American historian (born 1942)

William H. Chafe (/ˈtʃeɪf/; born January 28, 1942) is an American historian, and currently Alice Mary Baldwin Professor Emeritus of History at Duke University in Durham, North Carolina.

==Career==
Professor Chafe received his PhD from Columbia University in 1971, and is the author of numerous notable historical texts on United States history. Chafe's research interests focus on gender and racial equality.
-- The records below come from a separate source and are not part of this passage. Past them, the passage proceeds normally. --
Lemma unpack_list buf fuel off vs :
  Forall unpack_spec vs -> Forall (fun v => decodable v = true) vs ->
  blen vs <= LIMIT -> blen (mjoin (map bytes_of vs)) <= LIMIT ->
  holds buf off (mjoin (map bytes_of vs)) -> (length (mjoin (map bytes_of vs)) <= fuel)%nat ->
  exists ws, as_unpack_list (as_unpack_val buf fuel) (blen vs) off
             = URet (0, Some (VList (map Some ws)), off + blen (mjoin (map bytes_of vs)))
    /\ Forall2 decodes vs ws.
Proof.
  intros Hs Hd Hn Hl Hh Hf. unfold as_unpack_list. pose proof Hn as Hn'. unfold LIMIT in Hn'.
  rewrite u32_id by (unfold is_u32; lia).
  destruct (ArrayList.new_ok (P := as_val) (blen vs) 8) as (a & -> & Ea); [lia..|]. cbn [lift ubind].
  destruct (unpack_list_ok vs buf fuel Hs Hd Hf Hl off a [] Hh) as (a' & ws & Hu & Ha' & Hws).
  - subst a. unfold al_rep. simpl. rewrite Z.sub_0_r. split_and!; (done || lia).
  - by subst a.
  - simpl. lia.
  - exists ws. rewrite Nat2Z.id. cbn [length] in Hu. change (Z.of_nat 0) with 0 in Hu. rewrite Hu. cbn [ubind].
    by rewrite (list_val_rep _ _ Ha').
Qed.

(** *** Maps *)

Definition entry_bytes (kv : as_val * as_val) : list Z := bytes_of kv.1 ++ bytes_of kv.2.

Definition key_ok (kv : as_val * as_val) : Prop :=
  is_valid_key_type kv.1 = true /\ hashable (Some kv.1) = true.

Definition entry_decodes (kv kv' : as_val * as_val) : Prop := decodes kv.1 kv'.1 /\ decodes kv.2 kv'.2.

Lemma sent_key_ok kv :
  key_ok kv -> is_valid_key_type (sent_key kv.1) = true /\ hashable (Some (sent_key kv.1)) = true.
Proof. intros [Hv Hh]. by destruct (kv.1). Qed.

(** Adding a key that is not there. *)
Lemma set_new_key (m : as_hashmap as_val as_val) L k v n :
  hm_models m L -> is_valid_key_type k = true -> hashable (Some k) = true ->
  0 <= n -> hm_fits m (n + 1) -> Forall (fun kv => eq_val kv.1 k = false) L ->
  exists m', as_hashmap_set as_val_hashcode eq_val is_valid_key_type true m (Some k) v = Some (0, m', [])
    /\ hm_models m' ((k, v) :: L) /\ hm_fits m' n.
Proof.
  intros Hm Hv Hh Hn Hf HL.
  assert (op_hashed (MSet (Some k) v : hmop as_val as_val)) as Hop by (by apply hashable_hashed).
  destruct (hm_step_refines m L _ n Hm Hop Hn Hf) as (m' & He & Hm' & Hf'). exists m'.
  destruct (matching_none eq_val k L HL) as [Hmt Hot].
  cbn [hm_exec hm_spec] in *. unfold valid_key in *. cbn [mbind option_bind hk_valid as_val_key] in *.
  rewrite Hv in *. cbn [fst snd hk_eq hk_hash hk_valid as_val_key] in *. rewrite Hmt in He. rewrite Hot in Hm'.
  split; [|done].
  destruct (as_hashmap_set _ _ _ _ _ _ _) as [[[rc m1] d]|]; [|done]. cbn [mbind option_bind] in He.
  by injection He as -> -> ->.
Qed.

Lemma unpack_map_ok es buf fuel :
  Forall (fun kv => unpack_spec kv.1 /\ unpack_spec kv.2) es ->
  Forall (fun kv => decodable kv.1 = true /\ decodable kv.2 = true) es -> Forall key_ok es ->
  distinct (map (fun kv => sent_key kv.1) es) = true ->
  (length (mjoin (map entry_bytes es)) <= fuel)%nat -> blen (mjoin (map entry_bytes es)) <= LIMIT ->
  forall off m L, holds buf off (mjoin (map entry_bytes es)) ->
  hm_models m L -> hm_fits m (blen es) ->
  Forall (fun e => Forall (fun kv => eq_val kv.1 (sent_key e.1) = false) L) es ->
  exists m' es', unpack_map_loop (as_unpack_val buf fuel) (length es) m off
                 = URet (m', off + blen (mjoin (map entry_bytes es)))
    /\ hm_models m' (map (prod_map id Some) es' ++ L) /\ Forall2 entry_decodes es es'.
Proof.
  intros Hs Hd. revert Hs.
  induction Hd as [|[k v] es [Hdk Hdv] Hd IH]; intros Hs Hk Hdist Hf Hl off m L Hh Hm Hfit Hnew.
  { exists m, []. simpl. rewrite Z.add_0_r. by split_and!. }
  apply Forall_cons in Hs as [[Hsk Hsv] Hs], Hk as [Hk Hks], Hnew as [Hnk Hnew].
  cbn [map distinct fst] in Hdist. apply andb_true_iff in Hdist as [Hdk1 Hdist].
  rewrite mjoin_cons, length_app in *. unfold entry_bytes at 1 in Hf. unfold entry_bytes at 1 in Hl.
  unfold entry_bytes at 1. cbn [fst snd] in *. rewrite length_app in *.
  apply holds_app in Hh as [Hh1 Hh3]. unfold entry_bytes at 1 in Hh1.
  apply holds_app in Hh1 as [Hh1 Hh2]. cbn [fst snd] in *.
  destruct (Hsk Hdk buf off fuel Hh1) as (k' & Huk & Hwk); [lia..|].
  destruct (Hsv Hdv buf _ fuel Hh2) as (v' & Huv & Hwv); [lia..|].
  pose proof (decodes_key k k' (proj1 Hk) Hwk) as ->.
  destruct (sent_key_ok _ Hk) as [Hvk Hhk]. cbn [fst] in *.
  destruct (set_new_key m L (sent_key k) (Some v') (blen es) Hm Hvk Hhk) as (m1 & Hset & Hm1 & Hf1);
    [lia|by replace (blen es + 1) with (blen ((k, v) :: es)) by (simpl; lia)|done|].
  destruct (IH Hs Hks Hdist ltac:(lia) ltac:(lia) (off + blen (entry_bytes (k, v))) m1
              ((sent_key k, Some v') :: L) Hh3 Hm1 Hf1) as (m' & es' & Hloop & Hm' & Hes').
  { rewrite forallb_forall in Hdk1. rewrite Forall_forall in Hnew. apply Forall_forall. intros e He.
    constructor; [|by apply Hnew]. cbn [fst]. apply negb_true_iff, Hdk1, in_map_iff. exists e. split; [done|].
    by apply list_elem_of_In. }
  unfold entry_bytes in Hloop at 1. cbn [fst snd] in Hloop. rewrite length_app in Hloop.
  exists m', ((sent_key k, v') :: es'). split; [|split; [|by constructor]].
  - cbn [unpack_map_loop length]. rewrite Huk. cbn [ubind]. rewrite Huv. cbn [ubind]. rewrite Hset. cbn [lift ubind].
    rewrite <- Z.add_assoc, <- Nat2Z.inj_add, Hloop. do 2 f_equal.
    pose proof (length_app (bytes_of k) (bytes_of v) : length (entry_bytes (k, v)) = _). lia.
  - destruct Hm' as (B & HB & Hp). exists B. split; [done|]. rewrite Hp. simpl. by rewrite Permutation_middle.
Qed.

Lemma models_entries (m : as_hashmap as_val as_val) L : hm_models m L -> hm_entries m ≡ₚ L.
Proof.
  intros (B & ((ch & fl & A & Hwf & ->) & _) & Hl). rewrite <- Hl. by apply (wf_entries m ch fl A).
Qed.

Lemma unpack_map buf fuel off es :
  Forall (fun kv => unpack_spec kv.1 /\ unpack_spec kv.2) es ->
  Forall (fun kv => decodable kv.1 = true /\ decodable kv.2 = true) es -> Forall key_ok es ->
  distinct (map (fun kv => sent_key kv.1) es) = true ->
  blen es <= LIMIT -> blen (mjoin (map entry_bytes es)) <= LIMIT ->
  holds buf off (mjoin (map entry_bytes es)) -> (length (mjoin (map entry_bytes es)) <= fuel)%nat ->
  exists es' m'', as_unpack_map (as_unpack_val buf fuel) (blen es) off
             = URet (0, Some (VMap m''), off + blen (mjoin (map entry_bytes es)))
    /\ Forall2 entry_decodes es es' /\ m'' ≡ₚ map (prod_map id Some) es'.
Proof.
  intros Hs Hd Hk Hdist Hn Hl Hh Hf. unfold as_unpack_map. unfold LIMIT in Hn.
  set (cap := if 32 <? blen es then blen es else 32).
  assert (32 <= cap < 2 ^ 30) as Hcap by (unfold cap; case_if; reflect_Z; lia).
  rewrite u32_id by (unfold is_u32; lia). unfold as_hashmap_new. cbn [cf_malloc negb fst].
  destruct (as_hashmap_cons (K := as_val) (V := as_val) true cap) as [m|] eqn:Em; [|done]. cbn [lift ubind].
  destruct (cons_models cap m Em) as (Hm & Hi & Hc); [lia|].
  destruct (unpack_map_ok es buf fuel Hs Hd Hk Hdist Hf Hl off m [] Hh Hm) as (m' & es' & Hu & Hm' & Hes').
  - unfold hm_fits. rewrite Hi, Hc. unfold as_hashmap_cons in Em. injection Em as <-. simpl.
    unfold MIN_CAPACITY. rewrite (proj2 (Z.ltb_lt 1 cap)) by lia.
    case_if; reflect_Z; Z.div_mod_to_equations; lia.
  - by apply Forall_forall.
  - exists es', (hm_entries m'). rewrite Nat2Z.id, Hu. split; [done|]. split; [done|].
    rewrite (models_entries m' _ Hm'). by rewrite app_nil_r.
Qed.

(** *** All values *)

Lemma bytes_of_list vs :
  Forall (fun v => decodable v = true) vs ->
  bytes_of (VList (map Some vs)) = enc_header (u32 (blen vs)) 0x90 0xdc 0xdd ++ mjoin (map bytes_of vs).
Proof.
  intros HD. unfold bytes_of at 1. cbn [enc]. fold enc_opt. unfold enc_all.
  rewrite enc_seq_list; [by rewrite length_map|].
  eapply Forall_impl; [exact HD|]. intros v Hv. by apply decodable_enc.
Qed.

Lemma bytes_of_map es :
  Forall (fun kv => decodable kv.1 = true /\ decodable kv.2 = true) es ->
  bytes_of (VMap (map (prod_map id Some) es))
  = enc_header (u32 (blen es)) 0x80 0xde 0xdf ++ mjoin (map entry_bytes es).
Proof.
  intros HD. unfold bytes_of at 1. cbn [enc]. fold enc_opt. unfold enc_all.
  rewrite enc_seq_map; [by rewrite length_map|].
  eapply Forall_impl; [exact HD|]. intros kv [Hk Hv]. by split; apply decodable_enc.
Qed.

Lemma bytes_of_pair v1 v2 :
  decodable v1 = true -> decodable v2 = true ->
  bytes_of (VPair (Some v1) (Some v2))
  = enc_header (u32 (blen [v1; v2])) 0x90 0xdc 0xdd ++ mjoin (map bytes_of [v1; v2]).
Proof.
  intros Hd1 Hd2. unfold bytes_of. cbn [enc].
  destruct (decodable_enc v1 Hd1) as [E1 _], (decodable_enc v2 Hd2) as [E2 _].
  destruct (enc v1) as [b1 r1] eqn:Q1, (enc v2) as [b2 r2] eqn:Q2. simpl in *. subst. simpl.
  by rewrite Q1, Q2, app_nil_r.
Qed.

(** A header for the elements [vs], and the elements. *)
Lemma unpack_list_value buf fuel off vs bs :
  bs = enc_header (u32 (blen vs)) 0x90 0xdc 0xdd ++ mjoin (map bytes_of vs) ->
  Forall unpack_spec vs -> Forall (fun v => decodable v = true) vs ->
  holds buf off bs -> blen bs <= LIMIT -> (length bs <= S fuel)%nat ->
  exists ws, as_unpack_val buf (S fuel) off = URet (0, Some (VList (map Some ws)), off + blen bs)
    /\ Forall2 decodes vs ws.
Proof.
  intros -> HP HD Hh Hl Hf. assert (blen vs <= blen (mjoin (map bytes_of vs))) as Hn.
  { rewrite <- (Z.mul_1_l (blen vs)). apply join_lower. eapply Forall_impl; [exact HD|]. apply bytes_of_pos. }
  rewrite length_app in *. pose proof Hl as Hl'. unfold LIMIT in Hl'.
  rewrite (u32_id (blen vs)) in * by (unfold is_u32; lia).
  apply holds_app in Hh as [Hh1 Hh2]. rewrite (unpack_list_header _ _ _ (blen vs) ltac:(lia) Hh1).
  pose proof (enc_header_pos (blen vs) 0x90 0xdc 0xdd).
  destruct (unpack_list buf fuel _ vs HP HD ltac:(lia) ltac:(lia) Hh2 ltac:(lia)) as (ws & -> & Hws).
  exists ws. split; [|done]. do 2 f_equal. lia.
Qed.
His publications include: Bill and Hillary: The Politics of the Personal (2012); The Rise and Fall of the American Century: The United States from 1890 to 2008 (2008); The Unfinished Journey: American Since World War II (Oxford University Press, 2006); Private Lives/Public Consequences: Personality and Politics in Modern America (Harvard University Press, 2005); Never Stop Running (Princeton University Press, 1998); The Paradox of Change: American Women in the 20th Century (Oxford University Press, 1991); Civilities and Civil Rights: Greensboro, North Carolina, and the Black Struggle for Freedom (Oxford University Press, 1981).

Civilities and Civil Rights: Greensboro, North Carolina, and the Black Struggle for Freedom won The First Annual Robert F. Kennedy Center for Justice and Human Rights Book award given in 1981 to a novelist who "most faithfully and forcefully reflects Robert Kennedy's purposes - his concern for the poor and the powerless, his struggle for honest and even-handed justice, his conviction that a decent society must assure all young people a fair chance, and his faith that a free democracy can act to remedy disparities of power and opportunity."